▸ **REQUIRED WORK**
Using the records that follow, copy every line containing the word "RListTasks".

▸ **DATASET EXTRACT**
**********
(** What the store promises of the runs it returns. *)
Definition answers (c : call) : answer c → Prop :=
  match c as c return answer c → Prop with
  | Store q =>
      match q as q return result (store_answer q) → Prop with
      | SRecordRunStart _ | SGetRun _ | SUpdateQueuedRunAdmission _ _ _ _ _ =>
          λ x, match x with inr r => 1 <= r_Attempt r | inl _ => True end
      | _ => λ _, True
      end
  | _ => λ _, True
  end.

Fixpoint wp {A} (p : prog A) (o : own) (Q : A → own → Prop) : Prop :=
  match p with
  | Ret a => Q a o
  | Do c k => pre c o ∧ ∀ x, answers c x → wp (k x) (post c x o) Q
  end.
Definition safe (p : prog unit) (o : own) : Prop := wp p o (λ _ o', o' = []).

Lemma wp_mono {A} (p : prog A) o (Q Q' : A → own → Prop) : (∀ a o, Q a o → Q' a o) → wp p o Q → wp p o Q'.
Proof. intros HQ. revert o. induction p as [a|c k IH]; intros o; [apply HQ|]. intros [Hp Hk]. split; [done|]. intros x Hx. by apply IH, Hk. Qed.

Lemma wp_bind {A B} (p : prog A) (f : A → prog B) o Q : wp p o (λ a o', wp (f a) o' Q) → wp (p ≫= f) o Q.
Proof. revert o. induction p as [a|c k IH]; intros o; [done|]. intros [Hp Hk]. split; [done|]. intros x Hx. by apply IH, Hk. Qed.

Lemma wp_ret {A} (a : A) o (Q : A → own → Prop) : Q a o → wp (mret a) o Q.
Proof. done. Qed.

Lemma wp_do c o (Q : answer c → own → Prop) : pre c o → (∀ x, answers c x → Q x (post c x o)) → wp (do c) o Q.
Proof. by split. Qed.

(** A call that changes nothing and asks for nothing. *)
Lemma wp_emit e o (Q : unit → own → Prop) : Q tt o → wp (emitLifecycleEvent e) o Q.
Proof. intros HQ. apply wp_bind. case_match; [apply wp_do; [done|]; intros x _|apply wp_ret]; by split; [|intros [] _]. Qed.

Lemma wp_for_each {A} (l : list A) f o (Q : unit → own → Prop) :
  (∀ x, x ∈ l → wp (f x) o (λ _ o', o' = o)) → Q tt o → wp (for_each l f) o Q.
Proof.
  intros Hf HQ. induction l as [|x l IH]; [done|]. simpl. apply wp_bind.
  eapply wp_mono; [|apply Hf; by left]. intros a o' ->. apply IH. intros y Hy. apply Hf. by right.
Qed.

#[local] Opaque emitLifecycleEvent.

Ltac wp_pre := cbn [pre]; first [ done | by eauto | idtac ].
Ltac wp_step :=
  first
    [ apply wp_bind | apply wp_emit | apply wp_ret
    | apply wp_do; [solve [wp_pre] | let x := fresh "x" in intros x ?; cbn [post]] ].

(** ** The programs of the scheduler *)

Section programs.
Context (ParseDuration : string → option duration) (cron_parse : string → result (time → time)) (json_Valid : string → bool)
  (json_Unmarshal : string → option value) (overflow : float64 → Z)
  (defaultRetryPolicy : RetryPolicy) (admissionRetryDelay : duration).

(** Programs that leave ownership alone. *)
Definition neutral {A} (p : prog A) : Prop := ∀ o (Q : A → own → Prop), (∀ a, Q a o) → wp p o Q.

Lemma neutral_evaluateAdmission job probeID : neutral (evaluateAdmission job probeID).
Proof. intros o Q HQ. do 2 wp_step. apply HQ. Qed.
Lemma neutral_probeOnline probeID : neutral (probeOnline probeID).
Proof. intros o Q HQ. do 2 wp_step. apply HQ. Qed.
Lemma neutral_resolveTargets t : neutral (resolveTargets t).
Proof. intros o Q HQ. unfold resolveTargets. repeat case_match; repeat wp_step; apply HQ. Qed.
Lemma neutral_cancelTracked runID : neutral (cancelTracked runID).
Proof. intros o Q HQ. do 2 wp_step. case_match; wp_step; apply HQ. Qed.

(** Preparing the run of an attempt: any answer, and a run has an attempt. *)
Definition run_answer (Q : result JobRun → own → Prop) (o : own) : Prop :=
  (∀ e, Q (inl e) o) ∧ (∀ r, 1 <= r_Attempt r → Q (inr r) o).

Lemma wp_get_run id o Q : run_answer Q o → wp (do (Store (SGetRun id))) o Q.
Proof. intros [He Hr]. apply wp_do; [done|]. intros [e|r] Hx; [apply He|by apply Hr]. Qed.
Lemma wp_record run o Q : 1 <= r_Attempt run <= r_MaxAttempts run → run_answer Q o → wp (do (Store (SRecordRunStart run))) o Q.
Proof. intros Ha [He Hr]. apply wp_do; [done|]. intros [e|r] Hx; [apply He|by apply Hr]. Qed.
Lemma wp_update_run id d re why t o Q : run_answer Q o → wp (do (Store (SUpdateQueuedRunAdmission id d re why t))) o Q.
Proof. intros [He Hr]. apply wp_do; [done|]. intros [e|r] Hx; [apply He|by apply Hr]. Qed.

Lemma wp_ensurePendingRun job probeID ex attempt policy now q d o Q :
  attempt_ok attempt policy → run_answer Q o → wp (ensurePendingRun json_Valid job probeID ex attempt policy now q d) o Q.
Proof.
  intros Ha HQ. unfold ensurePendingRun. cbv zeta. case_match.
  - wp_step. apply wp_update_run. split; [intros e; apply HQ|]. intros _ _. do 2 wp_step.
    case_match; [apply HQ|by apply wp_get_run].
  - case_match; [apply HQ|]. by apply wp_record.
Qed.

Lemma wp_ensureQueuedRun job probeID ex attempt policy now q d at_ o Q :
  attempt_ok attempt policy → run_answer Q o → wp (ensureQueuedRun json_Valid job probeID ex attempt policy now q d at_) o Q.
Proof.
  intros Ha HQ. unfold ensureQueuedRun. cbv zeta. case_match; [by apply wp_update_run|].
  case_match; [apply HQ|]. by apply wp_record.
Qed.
**********
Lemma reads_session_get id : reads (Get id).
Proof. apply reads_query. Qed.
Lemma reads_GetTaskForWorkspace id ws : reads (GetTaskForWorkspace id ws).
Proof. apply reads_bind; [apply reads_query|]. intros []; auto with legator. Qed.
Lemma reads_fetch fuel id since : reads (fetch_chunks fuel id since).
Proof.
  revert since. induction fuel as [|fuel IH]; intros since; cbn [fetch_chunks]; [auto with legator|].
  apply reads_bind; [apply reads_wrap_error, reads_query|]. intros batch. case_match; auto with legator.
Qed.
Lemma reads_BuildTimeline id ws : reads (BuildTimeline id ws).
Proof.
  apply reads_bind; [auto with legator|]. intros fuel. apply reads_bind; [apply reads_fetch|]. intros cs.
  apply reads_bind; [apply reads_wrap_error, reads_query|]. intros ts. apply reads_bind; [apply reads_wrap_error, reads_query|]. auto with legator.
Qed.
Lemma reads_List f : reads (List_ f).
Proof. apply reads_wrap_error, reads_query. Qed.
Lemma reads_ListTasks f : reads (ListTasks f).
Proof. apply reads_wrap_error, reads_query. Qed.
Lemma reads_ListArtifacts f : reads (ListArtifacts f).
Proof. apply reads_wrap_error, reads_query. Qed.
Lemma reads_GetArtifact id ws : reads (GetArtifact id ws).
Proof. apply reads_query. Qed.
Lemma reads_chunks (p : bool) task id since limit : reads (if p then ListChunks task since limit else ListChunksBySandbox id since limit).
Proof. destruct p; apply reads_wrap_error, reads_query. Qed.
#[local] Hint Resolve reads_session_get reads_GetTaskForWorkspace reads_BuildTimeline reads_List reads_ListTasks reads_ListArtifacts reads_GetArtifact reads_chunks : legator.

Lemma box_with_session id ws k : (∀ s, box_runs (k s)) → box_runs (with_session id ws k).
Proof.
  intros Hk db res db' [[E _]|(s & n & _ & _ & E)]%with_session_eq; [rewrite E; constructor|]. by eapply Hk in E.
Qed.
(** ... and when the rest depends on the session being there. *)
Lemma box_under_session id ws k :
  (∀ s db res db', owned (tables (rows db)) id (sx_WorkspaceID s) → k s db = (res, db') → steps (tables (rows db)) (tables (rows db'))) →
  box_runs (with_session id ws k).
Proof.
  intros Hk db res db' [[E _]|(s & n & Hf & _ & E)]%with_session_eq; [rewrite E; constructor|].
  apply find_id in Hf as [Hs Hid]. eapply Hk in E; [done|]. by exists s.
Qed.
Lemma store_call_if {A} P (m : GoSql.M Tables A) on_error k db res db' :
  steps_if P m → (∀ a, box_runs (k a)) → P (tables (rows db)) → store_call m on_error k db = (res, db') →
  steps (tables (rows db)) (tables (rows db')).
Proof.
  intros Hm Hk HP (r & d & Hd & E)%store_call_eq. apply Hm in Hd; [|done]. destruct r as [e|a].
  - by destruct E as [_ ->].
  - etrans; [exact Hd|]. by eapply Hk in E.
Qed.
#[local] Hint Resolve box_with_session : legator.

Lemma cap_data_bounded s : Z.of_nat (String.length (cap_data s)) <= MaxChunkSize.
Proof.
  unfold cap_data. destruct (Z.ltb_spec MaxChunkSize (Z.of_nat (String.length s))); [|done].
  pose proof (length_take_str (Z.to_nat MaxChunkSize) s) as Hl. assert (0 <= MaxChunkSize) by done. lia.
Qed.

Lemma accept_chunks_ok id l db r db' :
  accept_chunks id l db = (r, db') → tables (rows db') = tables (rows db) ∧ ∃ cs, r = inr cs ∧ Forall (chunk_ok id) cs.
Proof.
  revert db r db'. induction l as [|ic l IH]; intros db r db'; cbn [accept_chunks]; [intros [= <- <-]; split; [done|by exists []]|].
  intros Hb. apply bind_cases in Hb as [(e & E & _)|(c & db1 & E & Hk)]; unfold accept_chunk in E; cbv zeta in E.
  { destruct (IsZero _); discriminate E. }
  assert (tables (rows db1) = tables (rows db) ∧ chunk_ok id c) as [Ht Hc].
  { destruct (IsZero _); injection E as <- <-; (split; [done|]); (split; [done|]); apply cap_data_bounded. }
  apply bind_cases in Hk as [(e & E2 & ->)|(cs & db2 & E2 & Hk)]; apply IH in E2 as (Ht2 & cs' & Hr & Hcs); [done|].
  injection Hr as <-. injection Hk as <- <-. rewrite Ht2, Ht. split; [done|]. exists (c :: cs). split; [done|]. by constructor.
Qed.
**********
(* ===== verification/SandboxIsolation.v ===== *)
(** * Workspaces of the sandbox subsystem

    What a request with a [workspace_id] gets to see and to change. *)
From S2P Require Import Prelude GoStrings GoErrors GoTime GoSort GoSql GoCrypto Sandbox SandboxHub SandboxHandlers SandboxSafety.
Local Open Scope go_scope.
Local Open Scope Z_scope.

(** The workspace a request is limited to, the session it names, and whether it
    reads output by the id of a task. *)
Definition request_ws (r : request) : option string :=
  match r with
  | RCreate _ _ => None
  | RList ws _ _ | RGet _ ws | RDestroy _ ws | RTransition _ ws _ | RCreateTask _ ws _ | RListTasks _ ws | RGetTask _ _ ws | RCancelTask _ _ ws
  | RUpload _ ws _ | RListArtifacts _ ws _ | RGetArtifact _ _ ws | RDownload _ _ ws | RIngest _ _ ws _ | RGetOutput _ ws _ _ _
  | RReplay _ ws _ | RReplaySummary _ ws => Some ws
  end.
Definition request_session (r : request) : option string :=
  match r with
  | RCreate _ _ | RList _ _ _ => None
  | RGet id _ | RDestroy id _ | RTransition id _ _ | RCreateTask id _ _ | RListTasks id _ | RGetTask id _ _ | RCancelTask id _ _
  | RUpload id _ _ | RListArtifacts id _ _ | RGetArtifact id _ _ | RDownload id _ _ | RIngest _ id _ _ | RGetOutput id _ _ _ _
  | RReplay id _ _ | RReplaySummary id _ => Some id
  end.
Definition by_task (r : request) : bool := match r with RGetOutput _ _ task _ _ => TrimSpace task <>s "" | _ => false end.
**********
▸ **YOUR SOLUTION**
  | RList ws _ _ | RGet _ ws | RDestroy _ ws | RTransition _ ws _ | RCreateTask _ ws _ | RListTasks _ ws | RGetTask _ _ ws | RCancelTask _ _ ws
  | RGet id _ | RDestroy id _ | RTransition id _ _ | RCreateTask id _ _ | RListTasks id _ | RGetTask id _ _ | RCancelTask id _ _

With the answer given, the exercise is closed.